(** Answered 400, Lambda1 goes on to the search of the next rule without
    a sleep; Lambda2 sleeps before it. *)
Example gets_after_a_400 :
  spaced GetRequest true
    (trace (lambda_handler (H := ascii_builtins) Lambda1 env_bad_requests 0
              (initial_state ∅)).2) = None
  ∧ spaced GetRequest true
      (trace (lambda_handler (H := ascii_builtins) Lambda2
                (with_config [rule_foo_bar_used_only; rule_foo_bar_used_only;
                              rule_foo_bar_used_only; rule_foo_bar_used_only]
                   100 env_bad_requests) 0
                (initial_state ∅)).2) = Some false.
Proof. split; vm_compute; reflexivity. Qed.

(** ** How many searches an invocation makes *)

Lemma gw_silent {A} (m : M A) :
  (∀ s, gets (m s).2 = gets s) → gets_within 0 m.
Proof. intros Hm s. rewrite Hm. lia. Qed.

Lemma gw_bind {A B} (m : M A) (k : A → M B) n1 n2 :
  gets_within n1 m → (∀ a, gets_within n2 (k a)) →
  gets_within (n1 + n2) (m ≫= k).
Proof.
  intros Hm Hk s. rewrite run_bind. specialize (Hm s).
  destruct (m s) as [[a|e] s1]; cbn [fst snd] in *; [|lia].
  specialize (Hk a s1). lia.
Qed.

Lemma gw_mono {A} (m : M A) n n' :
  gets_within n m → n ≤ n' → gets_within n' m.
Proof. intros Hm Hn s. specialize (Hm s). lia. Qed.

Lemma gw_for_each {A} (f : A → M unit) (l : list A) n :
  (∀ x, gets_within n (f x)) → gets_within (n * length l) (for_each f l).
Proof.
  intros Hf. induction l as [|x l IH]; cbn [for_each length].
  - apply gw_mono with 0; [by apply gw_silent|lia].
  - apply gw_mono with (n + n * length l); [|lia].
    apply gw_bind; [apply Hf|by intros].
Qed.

==

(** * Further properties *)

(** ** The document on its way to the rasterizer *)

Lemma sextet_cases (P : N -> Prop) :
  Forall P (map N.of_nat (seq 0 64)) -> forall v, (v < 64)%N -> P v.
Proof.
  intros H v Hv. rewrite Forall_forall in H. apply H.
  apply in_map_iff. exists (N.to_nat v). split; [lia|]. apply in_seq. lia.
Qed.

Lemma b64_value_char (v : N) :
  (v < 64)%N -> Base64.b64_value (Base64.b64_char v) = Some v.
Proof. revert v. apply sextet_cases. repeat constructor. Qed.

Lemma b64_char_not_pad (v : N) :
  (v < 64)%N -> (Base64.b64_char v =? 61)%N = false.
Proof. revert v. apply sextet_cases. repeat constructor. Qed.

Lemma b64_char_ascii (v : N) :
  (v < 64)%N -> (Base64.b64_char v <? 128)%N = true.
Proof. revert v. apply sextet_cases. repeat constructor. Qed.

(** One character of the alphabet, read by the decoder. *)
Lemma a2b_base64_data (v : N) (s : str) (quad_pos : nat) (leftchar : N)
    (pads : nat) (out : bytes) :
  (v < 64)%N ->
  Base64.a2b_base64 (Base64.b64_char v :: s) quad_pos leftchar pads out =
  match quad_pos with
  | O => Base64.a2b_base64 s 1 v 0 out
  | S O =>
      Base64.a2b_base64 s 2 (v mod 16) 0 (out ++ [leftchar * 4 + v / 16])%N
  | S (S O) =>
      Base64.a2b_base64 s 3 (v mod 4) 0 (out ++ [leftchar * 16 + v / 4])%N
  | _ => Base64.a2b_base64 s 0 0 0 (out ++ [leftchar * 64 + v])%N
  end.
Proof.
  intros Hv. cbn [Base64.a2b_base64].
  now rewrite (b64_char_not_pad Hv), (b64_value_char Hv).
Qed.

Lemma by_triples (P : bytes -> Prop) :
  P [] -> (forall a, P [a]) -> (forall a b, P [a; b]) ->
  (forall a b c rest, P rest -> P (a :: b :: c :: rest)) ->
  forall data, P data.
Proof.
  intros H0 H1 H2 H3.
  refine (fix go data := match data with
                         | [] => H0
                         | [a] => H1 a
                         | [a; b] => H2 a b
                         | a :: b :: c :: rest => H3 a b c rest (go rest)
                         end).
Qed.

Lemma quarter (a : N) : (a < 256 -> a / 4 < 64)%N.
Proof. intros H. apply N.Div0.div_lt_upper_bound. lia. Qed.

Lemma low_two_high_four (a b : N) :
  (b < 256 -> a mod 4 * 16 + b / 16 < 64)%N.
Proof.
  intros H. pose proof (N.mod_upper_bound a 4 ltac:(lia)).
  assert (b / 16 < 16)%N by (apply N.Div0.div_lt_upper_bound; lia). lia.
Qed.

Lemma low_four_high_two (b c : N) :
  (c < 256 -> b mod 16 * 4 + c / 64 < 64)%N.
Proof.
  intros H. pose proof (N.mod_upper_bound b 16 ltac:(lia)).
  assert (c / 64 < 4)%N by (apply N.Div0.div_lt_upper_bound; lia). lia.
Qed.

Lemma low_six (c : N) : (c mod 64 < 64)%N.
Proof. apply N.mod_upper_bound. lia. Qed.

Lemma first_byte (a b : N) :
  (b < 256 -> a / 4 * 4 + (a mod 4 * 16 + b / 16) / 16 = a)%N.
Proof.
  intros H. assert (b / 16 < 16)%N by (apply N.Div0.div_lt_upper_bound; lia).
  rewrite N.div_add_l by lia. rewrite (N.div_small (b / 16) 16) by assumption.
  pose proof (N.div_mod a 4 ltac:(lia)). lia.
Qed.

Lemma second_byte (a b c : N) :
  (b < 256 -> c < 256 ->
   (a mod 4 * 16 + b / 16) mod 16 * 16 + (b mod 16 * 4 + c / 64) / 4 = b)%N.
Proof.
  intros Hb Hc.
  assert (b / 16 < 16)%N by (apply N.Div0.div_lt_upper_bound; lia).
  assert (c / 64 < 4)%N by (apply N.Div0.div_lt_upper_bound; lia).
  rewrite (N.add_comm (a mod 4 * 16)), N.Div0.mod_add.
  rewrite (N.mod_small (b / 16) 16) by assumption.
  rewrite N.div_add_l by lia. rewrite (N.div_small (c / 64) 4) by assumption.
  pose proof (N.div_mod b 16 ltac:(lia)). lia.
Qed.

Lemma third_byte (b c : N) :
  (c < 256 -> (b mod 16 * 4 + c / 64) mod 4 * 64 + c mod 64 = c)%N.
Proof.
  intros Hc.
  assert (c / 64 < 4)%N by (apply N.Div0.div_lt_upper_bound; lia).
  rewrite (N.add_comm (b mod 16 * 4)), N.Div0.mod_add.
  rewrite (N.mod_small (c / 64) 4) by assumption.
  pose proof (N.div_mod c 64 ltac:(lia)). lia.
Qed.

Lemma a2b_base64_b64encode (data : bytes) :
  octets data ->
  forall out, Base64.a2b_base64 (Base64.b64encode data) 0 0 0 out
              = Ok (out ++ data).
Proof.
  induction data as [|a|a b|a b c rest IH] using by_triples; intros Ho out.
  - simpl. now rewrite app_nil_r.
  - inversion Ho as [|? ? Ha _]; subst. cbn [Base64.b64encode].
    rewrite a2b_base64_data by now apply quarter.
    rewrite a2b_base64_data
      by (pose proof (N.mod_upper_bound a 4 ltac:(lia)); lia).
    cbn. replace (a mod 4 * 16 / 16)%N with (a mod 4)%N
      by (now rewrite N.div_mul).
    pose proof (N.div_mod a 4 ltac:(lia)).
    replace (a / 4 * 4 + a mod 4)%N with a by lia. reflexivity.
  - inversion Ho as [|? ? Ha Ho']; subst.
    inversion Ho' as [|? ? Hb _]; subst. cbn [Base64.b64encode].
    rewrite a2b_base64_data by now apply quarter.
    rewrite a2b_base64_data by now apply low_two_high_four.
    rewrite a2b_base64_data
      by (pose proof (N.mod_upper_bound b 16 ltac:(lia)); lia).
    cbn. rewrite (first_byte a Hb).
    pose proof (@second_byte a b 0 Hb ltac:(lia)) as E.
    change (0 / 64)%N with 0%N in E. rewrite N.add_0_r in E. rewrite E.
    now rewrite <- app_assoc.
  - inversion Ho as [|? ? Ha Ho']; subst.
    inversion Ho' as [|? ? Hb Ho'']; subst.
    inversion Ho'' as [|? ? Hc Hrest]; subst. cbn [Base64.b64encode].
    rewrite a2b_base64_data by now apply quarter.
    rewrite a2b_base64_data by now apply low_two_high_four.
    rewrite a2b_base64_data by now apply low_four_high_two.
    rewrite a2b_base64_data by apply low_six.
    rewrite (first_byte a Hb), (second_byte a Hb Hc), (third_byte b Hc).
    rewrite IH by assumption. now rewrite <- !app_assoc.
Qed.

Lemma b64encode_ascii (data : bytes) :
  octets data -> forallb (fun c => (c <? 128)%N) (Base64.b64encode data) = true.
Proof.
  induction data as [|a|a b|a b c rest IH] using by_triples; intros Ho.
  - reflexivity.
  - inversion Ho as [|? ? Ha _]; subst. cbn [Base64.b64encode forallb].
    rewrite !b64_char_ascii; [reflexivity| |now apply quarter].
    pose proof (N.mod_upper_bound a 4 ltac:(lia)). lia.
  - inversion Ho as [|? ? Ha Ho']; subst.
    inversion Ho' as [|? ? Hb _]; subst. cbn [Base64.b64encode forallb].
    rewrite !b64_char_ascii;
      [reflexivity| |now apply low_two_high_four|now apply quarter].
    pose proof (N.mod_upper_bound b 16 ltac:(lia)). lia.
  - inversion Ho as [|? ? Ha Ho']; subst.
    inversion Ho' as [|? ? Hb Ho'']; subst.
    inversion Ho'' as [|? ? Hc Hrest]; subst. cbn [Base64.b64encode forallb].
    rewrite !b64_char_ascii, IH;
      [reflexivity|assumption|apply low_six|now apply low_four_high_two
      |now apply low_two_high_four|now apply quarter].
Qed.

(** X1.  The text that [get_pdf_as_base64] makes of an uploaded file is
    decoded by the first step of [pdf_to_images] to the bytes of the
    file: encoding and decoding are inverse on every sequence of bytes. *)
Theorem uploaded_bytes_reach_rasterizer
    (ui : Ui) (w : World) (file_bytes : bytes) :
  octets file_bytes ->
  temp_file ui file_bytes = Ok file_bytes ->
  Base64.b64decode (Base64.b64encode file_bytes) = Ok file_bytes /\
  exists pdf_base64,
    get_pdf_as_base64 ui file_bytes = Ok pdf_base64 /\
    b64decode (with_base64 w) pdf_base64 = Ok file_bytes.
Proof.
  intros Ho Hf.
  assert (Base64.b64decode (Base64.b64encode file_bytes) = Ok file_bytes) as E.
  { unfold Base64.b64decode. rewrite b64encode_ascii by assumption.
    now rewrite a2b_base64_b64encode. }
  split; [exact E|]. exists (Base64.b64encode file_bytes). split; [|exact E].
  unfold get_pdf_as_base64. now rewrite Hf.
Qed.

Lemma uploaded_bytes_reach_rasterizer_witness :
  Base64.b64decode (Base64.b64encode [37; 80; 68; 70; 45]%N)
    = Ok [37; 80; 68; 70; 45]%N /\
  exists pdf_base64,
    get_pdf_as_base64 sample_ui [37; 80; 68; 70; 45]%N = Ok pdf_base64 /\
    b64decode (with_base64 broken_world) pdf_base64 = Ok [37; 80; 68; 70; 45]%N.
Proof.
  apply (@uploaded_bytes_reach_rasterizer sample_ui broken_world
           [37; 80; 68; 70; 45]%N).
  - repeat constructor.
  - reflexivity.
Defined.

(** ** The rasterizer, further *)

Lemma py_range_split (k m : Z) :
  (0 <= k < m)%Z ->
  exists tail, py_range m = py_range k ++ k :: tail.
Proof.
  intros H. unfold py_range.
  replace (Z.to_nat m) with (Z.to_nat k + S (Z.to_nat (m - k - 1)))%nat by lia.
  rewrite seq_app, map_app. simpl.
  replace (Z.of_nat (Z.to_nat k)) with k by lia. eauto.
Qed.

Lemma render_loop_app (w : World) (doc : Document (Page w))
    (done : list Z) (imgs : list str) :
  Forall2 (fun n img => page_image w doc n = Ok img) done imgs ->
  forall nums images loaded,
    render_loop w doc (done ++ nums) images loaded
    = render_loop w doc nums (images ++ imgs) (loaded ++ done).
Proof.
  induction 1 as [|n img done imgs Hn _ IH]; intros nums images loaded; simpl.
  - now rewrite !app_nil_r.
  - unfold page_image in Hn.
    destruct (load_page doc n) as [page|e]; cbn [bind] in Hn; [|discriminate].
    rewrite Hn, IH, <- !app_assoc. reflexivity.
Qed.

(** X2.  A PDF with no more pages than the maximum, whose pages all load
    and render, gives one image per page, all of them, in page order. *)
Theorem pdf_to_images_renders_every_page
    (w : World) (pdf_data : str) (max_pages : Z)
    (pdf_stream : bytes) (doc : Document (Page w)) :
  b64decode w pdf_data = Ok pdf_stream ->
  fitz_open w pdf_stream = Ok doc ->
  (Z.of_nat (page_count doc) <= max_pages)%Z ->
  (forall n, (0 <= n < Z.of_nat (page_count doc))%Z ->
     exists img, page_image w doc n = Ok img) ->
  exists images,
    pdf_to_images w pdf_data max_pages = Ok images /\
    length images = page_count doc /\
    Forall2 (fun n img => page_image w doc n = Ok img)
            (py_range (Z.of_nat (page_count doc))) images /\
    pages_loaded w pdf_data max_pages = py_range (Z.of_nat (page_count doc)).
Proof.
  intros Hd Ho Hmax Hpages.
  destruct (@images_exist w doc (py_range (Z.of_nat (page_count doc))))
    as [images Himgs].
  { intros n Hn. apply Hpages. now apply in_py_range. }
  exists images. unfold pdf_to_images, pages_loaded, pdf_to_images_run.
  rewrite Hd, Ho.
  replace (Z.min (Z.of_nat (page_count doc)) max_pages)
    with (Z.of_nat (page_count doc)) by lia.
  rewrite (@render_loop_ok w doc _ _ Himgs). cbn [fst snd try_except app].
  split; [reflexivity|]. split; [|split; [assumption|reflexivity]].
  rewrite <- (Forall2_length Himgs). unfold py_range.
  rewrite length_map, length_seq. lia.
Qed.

ACTION ITEM
Every line holding the string "pose" should be copied here, so please find those lines in the data.

TASK ANSWER
  intros H. pose proof (N.mod_upper_bound a 4 ltac:(lia)).
  intros H. pose proof (N.mod_upper_bound b 16 ltac:(lia)).
  pose proof (N.div_mod a 4 ltac:(lia)). lia.
  pose proof (N.div_mod b 16 ltac:(lia)). lia.
  pose proof (N.div_mod c 64 ltac:(lia)). lia.
      by (pose proof (N.mod_upper_bound a 4 ltac:(lia)); lia).
    pose proof (N.div_mod a 4 ltac:(lia)).
      by (pose proof (N.mod_upper_bound b 16 ltac:(lia)); lia).
    pose proof (@second_byte a b 0 Hb ltac:(lia)) as E.
    pose proof (N.mod_upper_bound a 4 ltac:(lia)). lia.
    pose proof (N.mod_upper_bound b 16 ltac:(lia)). lia.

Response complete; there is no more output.